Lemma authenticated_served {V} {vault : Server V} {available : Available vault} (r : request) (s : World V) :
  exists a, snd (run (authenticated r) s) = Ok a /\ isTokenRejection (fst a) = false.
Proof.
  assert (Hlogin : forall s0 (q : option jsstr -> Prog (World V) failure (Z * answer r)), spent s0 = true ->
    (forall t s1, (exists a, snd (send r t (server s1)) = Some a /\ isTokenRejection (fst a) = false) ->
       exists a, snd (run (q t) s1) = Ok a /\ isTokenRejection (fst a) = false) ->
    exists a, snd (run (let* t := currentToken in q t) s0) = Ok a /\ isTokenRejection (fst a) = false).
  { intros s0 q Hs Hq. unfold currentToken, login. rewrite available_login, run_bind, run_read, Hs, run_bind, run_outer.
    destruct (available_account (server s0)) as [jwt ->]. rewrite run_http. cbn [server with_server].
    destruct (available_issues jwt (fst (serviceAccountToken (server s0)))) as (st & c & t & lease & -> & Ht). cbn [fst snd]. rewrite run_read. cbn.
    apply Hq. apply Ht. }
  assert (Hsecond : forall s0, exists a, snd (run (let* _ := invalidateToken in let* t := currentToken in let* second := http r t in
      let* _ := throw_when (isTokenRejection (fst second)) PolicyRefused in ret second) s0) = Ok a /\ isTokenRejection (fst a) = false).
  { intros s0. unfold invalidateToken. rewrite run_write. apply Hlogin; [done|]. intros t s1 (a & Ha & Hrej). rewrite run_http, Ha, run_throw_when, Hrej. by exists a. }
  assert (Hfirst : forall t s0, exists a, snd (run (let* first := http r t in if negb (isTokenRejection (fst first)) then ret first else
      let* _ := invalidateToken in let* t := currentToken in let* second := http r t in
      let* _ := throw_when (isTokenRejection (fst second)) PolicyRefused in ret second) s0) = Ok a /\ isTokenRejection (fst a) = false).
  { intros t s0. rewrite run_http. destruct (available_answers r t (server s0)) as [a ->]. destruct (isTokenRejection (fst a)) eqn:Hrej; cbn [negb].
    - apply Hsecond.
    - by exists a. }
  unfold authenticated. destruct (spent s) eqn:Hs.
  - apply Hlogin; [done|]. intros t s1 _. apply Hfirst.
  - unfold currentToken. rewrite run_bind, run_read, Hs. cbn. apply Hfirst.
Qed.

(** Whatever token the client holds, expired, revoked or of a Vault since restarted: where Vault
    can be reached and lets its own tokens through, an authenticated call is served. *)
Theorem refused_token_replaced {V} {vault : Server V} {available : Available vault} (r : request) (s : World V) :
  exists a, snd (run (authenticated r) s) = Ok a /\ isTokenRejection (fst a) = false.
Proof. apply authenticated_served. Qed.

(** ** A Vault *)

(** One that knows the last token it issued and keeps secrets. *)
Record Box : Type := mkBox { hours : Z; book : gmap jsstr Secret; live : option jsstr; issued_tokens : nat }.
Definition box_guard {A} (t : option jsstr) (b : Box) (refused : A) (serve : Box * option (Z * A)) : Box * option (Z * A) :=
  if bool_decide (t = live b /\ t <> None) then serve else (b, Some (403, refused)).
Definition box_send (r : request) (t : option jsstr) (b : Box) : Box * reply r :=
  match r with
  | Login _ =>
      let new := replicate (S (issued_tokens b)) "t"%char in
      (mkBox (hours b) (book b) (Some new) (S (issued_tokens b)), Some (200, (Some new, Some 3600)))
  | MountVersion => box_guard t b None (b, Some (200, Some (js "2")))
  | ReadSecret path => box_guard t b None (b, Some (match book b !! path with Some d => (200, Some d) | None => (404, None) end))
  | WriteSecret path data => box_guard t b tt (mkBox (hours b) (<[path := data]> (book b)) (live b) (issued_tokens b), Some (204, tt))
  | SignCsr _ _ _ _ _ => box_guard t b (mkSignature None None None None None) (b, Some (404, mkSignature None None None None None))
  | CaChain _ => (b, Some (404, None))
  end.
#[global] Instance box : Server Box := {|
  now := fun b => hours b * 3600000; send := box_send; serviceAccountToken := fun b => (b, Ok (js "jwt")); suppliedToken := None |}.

* EXERCISE AIM
Only the lines from the one holding "(404, None) end))" through the end of the listing should appear in the response, each restated exactly.

* COMPLETED EXERCISE
  | ReadSecret path => box_guard t b None (b, Some (match book b !! path with Some d => (200, Some d) | None => (404, None) end))
  | WriteSecret path data => box_guard t b tt (mkBox (hours b) (<[path := data]> (book b)) (live b) (issued_tokens b), Some (204, tt))
  | SignCsr _ _ _ _ _ => box_guard t b (mkSignature None None None None None) (b, Some (404, mkSignature None None None None None))
  | CaChain _ => (b, Some (404, None))
  end.
#[global] Instance box : Server Box := {|
  now := fun b => hours b * 3600000; send := box_send; serviceAccountToken := fun b => (b, Ok (js "jwt")); suppliedToken := None |}.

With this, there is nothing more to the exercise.